(** ** Lists of lists under an update *)

Lemma concat_insert_app {A} (l : list (list A)) i x y :
  l !! i = Some x -> concat (<[i := x ++ y]> l) ≡ₚ y ++ concat l.
Proof.
  intros Hi.
  rewrite insert_take_drop by (eapply lookup_lt_Some; exact Hi).
  rewrite <- (take_drop_middle l i x Hi) at 3.
  rewrite !concat_app. cbn [concat].
  rewrite (comm (++) y). rewrite <- !(assoc_L (++)).
  do 2 f_equiv. apply (comm (++)).
Qed.

Section PerThread.

Context {A : Type} (f : thread -> list A).

Lemma concat_map_insert_same (l : list thread) i t t1 :
  l !! i = Some t -> f t1 = f t ->
  map f (<[i := t1]> l) = map f l.
Proof.
  intros Hi Heq. change (map f) with (fmap (M:=list) f).
  rewrite list_fmap_insert, Heq.
  apply list_insert_id. now rewrite list_lookup_fmap, Hi.
Qed.

Lemma concat_map_insert_app (l : list thread) i t t1 y :
  l !! i = Some t -> f t1 = f t ++ y ->
  concat (map f (<[i := t1]> l)) ≡ₚ y ++ concat (map f l).
Proof.
  intros Hi Heq. change (map f) with (fmap (M:=list) f).
  rewrite list_fmap_insert, Heq.
  apply concat_insert_app. now rewrite list_lookup_fmap, Hi.
Qed.

Lemma concat_map_insert_drop (l : list thread) i t t1 :
  l !! i = Some t -> f t1 = [] ->
  f t ++ concat (map f (<[i := t1]> l)) ≡ₚ concat (map f l).
Proof.
  intros Hi Heq.
  rewrite <- (concat_map_insert_app (<[i := t1]> l) i t1 t (f t)).
  - now rewrite list_insert_insert_eq, list_insert_id.
  - apply list_lookup_insert_eq. eapply lookup_lt_Some. exact Hi.
  - now rewrite Heq.
Qed.

End PerThread.

Lemma unjoined_start E jobs : concat (map unjoined_keys (map (start E) jobs)) = [].
Proof.
  induction jobs as [|j jobs IH]; [reflexivity|].
  cbn [map concat]. rewrite IH. unfold unjoined_keys, start, joined; cbn.
  now destruct j.2.
Qed.

(** ** The invariant holds when the tasks are submitted *)

Lemma inv_submit E jobs : inv E (submit E jobs).
Proof.
  assert (forall i t, map (start E) jobs !! i = Some t -> exists j, t = start E j) as Hst.
  { intros i t H. change (map (start E)) with (fmap (M:=list) (start E)) in H.
    apply list_lookup_fmap_Some in H as (j & -> & _). eauto. }
  split; unfold emitted; cbn [submit threads all_results processed_files
                                processed_files_lock map app];
    rewrite ?unjoined_start.
  - intros i t H. apply Hst in H as [j ->]. reflexivity.
  - intros i t H. apply Hst in H as [j ->]. cbn. destruct j.2; cbn; split; discriminate.
  - constructor.
  - intros k H. inversion H.
  - intros k. split.
    + intros H. inversion H.
    + intros [H|(i & t & H & Ha)]; [set_solver|].
      apply Hst in H as [j ->]. unfold adding in Ha. cbn in Ha.
      destruct j.2; discriminate.
  - intros i t c H Hpc. apply Hst in H as [j ->]. cbn in Hpc. destruct j.2; discriminate.
  - intros i t c H Hpc. apply Hst in H as [j ->]. cbn in Hpc. destruct j.2; discriminate.
  - intros i t e H _. apply Hst in H as [j ->]. reflexivity.
Qed.

(** ** Steps that change only the thread that moves *)

Lemma inv_local E s i t t1 :
  inv E s -> threads s !! i = Some t ->
  initial_existing_data t1 = initial_existing_data t ->
  results t1 = results t -> joined t1 = joined t ->
  holds_lock (at_pc t1) = holds_lock (at_pc t) ->
  adding t1 = adding t ->
  (forall c, at_pc t1 = AtAppend c ->
     candidate_key (html_url t1) c ∉ processed_files s) ->
  (forall c, in_hand (at_pc t1) = Some c -> candidate_key (html_url t1) c ∉ E) ->
  (forall e, at_pc t1 = Crashed e -> results t1 = []) ->
  inv E (update s (processed_files s) (processed_files_lock s) i t1).
Proof.
  intros [Hcopy Hlock Hnodup Hfresh Hset Happend Hhand Hcrash]
         Hi Hdata Hres Hjoined Hholds Hadding Happ1 Hhand1 Hcrash1.
  assert (emitted (update s (processed_files s) (processed_files_lock s) i t1)
          = emitted s) as Hem.
  { unfold emitted, update; cbn [threads all_results]. f_equal. f_equal.
    apply (concat_map_insert_same unjoined_keys _ i t); [exact Hi|].
    unfold unjoined_keys. now rewrite Hjoined, Hres. }
  split; rewrite ?Hem; cbn [update threads processed_files processed_files_lock];
    try assumption.
  - intros j tj Hj. updated Hj; [rewrite Hdata|]; eauto.
  - intros j tj Hj. updated Hj; [rewrite Hholds|]; eauto.
  - intros k. rewrite Hset. apply or_iff_compat_l. split.
    + intros (j & tj & Hj & Ha). destruct (decide (i = j)) as [<-|Hne].
      * exists i, t1. split; [|congruence].
        apply list_lookup_insert_eq. eapply lookup_lt_Some; eassumption.
      * exists j, tj. split; [|exact Ha]. rewrite list_lookup_insert_ne; assumption.
    + intros (j & tj & Hj & Ha). updated Hj.
      * exists i, t. split; [assumption|congruence].
      * exists j, tj. split; assumption.
  - intros j tj c Hj Hpc. updated Hj; eauto.
  - intros j tj c Hj Hpc. updated Hj; eauto.
  - intros j tj e Hj Hpc. updated Hj; eauto.
Qed.

(** ** Acquiring and releasing the lock *)

Lemma inv_acquire E s i t c :
  inv E s -> threads s !! i = Some t -> at_pc t = AtWith c ->
  processed_files_lock s = None ->
  inv E (update s (processed_files s) (Some i) i (goto t (AtTest c))).
Proof.
  intros [Hcopy Hlock Hnodup Hfresh Hset Happend Hhand Hcrash] Hi Hpc Hfree.
  assert (emitted (update s (processed_files s) (Some i) i (goto t (AtTest c)))
          = emitted s) as Hem.
  { unfold emitted, update; cbn [threads all_results]. f_equal. f_equal.
    apply (concat_map_insert_same unjoined_keys _ i t); [exact Hi|].
    unfold unjoined_keys, joined. cbn. now rewrite Hpc. }
  split; rewrite ?Hem; cbn [update threads processed_files processed_files_lock];
    try assumption.
  - intros j tj Hj. updated Hj; cbn; eauto.
  - intros j tj Hj. updated Hj; cbn; [tauto|].
    pose proof (Hlock j tj Hj) as Hl. rewrite Hfree in Hl.
    split; [intros Hh; apply Hl in Hh; discriminate | intros [=]; congruence].
  - intros k. rewrite Hset. apply or_iff_compat_l. split.
    + intros (j & tj & Hj & Ha). destruct (decide (i = j)) as [<-|Hne].
      * exfalso. unfold adding in Ha. rewrite Hi in Hj. inversion Hj; subst tj.
        rewrite Hpc in Ha. discriminate.
      * exists j, tj. split; [|exact Ha]. rewrite list_lookup_insert_ne; assumption.
    + intros (j & tj & Hj & Ha). updated Hj; [discriminate|].
      exists j, tj. split; assumption.
  - intros j tj c1 Hj Hpc1. updated Hj; [discriminate|]. eauto.
  - intros j tj c1 Hj Hpc1. updated Hj; [|eauto].
    cbn in Hpc1. inversion Hpc1; subst c1. apply (Hhand i t c Hi). now rewrite Hpc.
  - intros j tj e Hj Hpc1. updated Hj; [discriminate|]. eauto.
Qed.

Lemma inv_release E s i t :
  inv E s -> threads s !! i = Some t -> at_pc t = AtExit ->
  inv E (update s (processed_files s) None i (goto t AtFor)).
Proof.
  intros [Hcopy Hlock Hnodup Hfresh Hset Happend Hhand Hcrash] Hi Hpc.
  assert (processed_files_lock s = Some i) as Hmine
    by (apply (Hlock i t Hi); now rewrite Hpc).
  assert (emitted (update s (processed_files s) None i (goto t AtFor)) = emitted s)
    as Hem.
  { unfold emitted, update; cbn [threads all_results]. f_equal. f_equal.
    apply (concat_map_insert_same unjoined_keys _ i t); [exact Hi|].
    unfold unjoined_keys, joined. cbn. now rewrite Hpc. }
  split; rewrite ?Hem; cbn [update threads processed_files processed_files_lock];
    try assumption.
  - intros j tj Hj. updated Hj; cbn; eauto.
  - intros j tj Hj. updated Hj; cbn; [split; discriminate|].
    split; [|discriminate]. intros Hh. apply (Hlock j tj Hj) in Hh. congruence.
  - intros k. rewrite Hset. apply or_iff_compat_l. split.
    + intros (j & tj & Hj & Ha). destruct (decide (i = j)) as [<-|Hne].
      * exfalso. unfold adding in Ha. rewrite Hi in Hj. inversion Hj; subst tj.
        rewrite Hpc in Ha. discriminate.
      * exists j, tj. split; [|exact Ha]. rewrite list_lookup_insert_ne; assumption.
    + intros (j & tj & Hj & Ha). updated Hj; [discriminate|].
      exists j, tj. split; assumption.
  - intros j tj c1 Hj Hpc1. updated Hj; [discriminate|]. eauto.
  - intros j tj c1 Hj Hpc1. updated Hj; [discriminate|]. eauto.
  - intros j tj e Hj Hpc1. updated Hj; [discriminate|]. eauto.
Qed.

(** ** Appending the record, then adding the key *)

(** Under the lock nobody else is between the append and the add. *)
Lemma nobody_adding E s i t k :
  inv E s -> threads s !! i = Some t ->
  holds_lock (at_pc t) = true -> adding t = None ->
  ~ exists j tj, threads s !! j = Some tj /\ adding tj = Some k.
Proof.
  intros H Hi Hh Ha (j & tj & Hj & Haj).
  assert (holds_lock (at_pc tj) = true) as Hhj.
  { unfold adding in Haj. destruct (at_pc tj); try discriminate. reflexivity. }
  apply (inv_lock E s H j tj Hj) in Hhj. apply (inv_lock E s H i t Hi) in Hh.
  assert (i = j) as <- by congruence. congruence.
Qed.

Lemma inv_emit E s i t c :
  inv E s -> threads s !! i = Some t -> at_pc t = AtAppend c ->
  inv E (update s (processed_files s) (processed_files_lock s) i
           (append t (record_of (html_url t) c) (AtAdd c))).
Proof.
  intros Hinv Hi Hpc. set (k := candidate_key (html_url t) c).
  pose proof Hinv as [Hcopy Hlock Hnodup Hfresh Hset Happend Hhand Hcrash].
  assert (k ∉ emitted s) as Hnew.
  { intros Hin. apply Hset in Hin as [Hin|Hin].
    - exact (Happend i t c Hi Hpc Hin).
    - revert Hin. apply (nobody_adding E s i t k Hinv Hi).
      + now rewrite Hpc.
      + unfold adding. now rewrite Hpc. }
  assert (emitted (update s (processed_files s) (processed_files_lock s) i
                     (append t (record_of (html_url t) c) (AtAdd c)))
          ≡ₚ k :: emitted s) as Hem.
  { unfold emitted, update; cbn [threads all_results].
    rewrite (concat_map_insert_app unjoined_keys _ i t _ [k] Hi).
    - now rewrite Permutation_middle.
    - unfold unjoined_keys, joined. cbn. rewrite Hpc. now rewrite map_app. }
  split; cbn [update threads processed_files processed_files_lock].
  - intros j tj Hj. updated Hj; cbn; eauto.
  - intros j tj Hj. updated Hj; cbn; [|eauto].
    rewrite <- (Hlock i t Hi), Hpc. reflexivity.
  - rewrite Hem. now constructor.
  - intros k1. rewrite Hem. intros [->|Hin]%elem_of_cons; [|eauto].
    apply (Hhand i t c Hi). now rewrite Hpc.
  - intros k1. rewrite Hem, elem_of_cons, Hset. split.
    + intros [->|[Hin|(j & tj & Hj & Ha)]].
      * right. exists i, (append t (record_of (html_url t) c) (AtAdd c)).
        split; [|reflexivity].
        apply list_lookup_insert_eq. eapply lookup_lt_Some; eassumption.
      * now left.
      * exfalso. apply (nobody_adding E s i t k1 Hinv Hi).
        -- now rewrite Hpc.
        -- unfold adding. now rewrite Hpc.
        -- eauto.
    + intros [Hin|(j & tj & Hj & Ha)]; [tauto|]. updated Hj.
      * left. unfold adding in Ha. cbn in Ha. injection Ha as <-. reflexivity.
      * right. right. eauto.
  - intros j tj c1 Hj Hpc1. updated Hj; [discriminate|]. eauto.
  - intros j tj c1 Hj Hpc1. updated Hj; [|eauto].
    cbn in Hpc1. inversion Hpc1; subst c1. apply (Hhand i t c Hi). now rewrite Hpc.
  - intros j tj e Hj Hpc1. updated Hj; [discriminate|]. eauto.
Qed.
+ + + + +
= Task to complete =
Which lines of the material contain the string "constructor"? List each of them.

= Answer area =
  - constructor.
  - rewrite Hem. now constructor.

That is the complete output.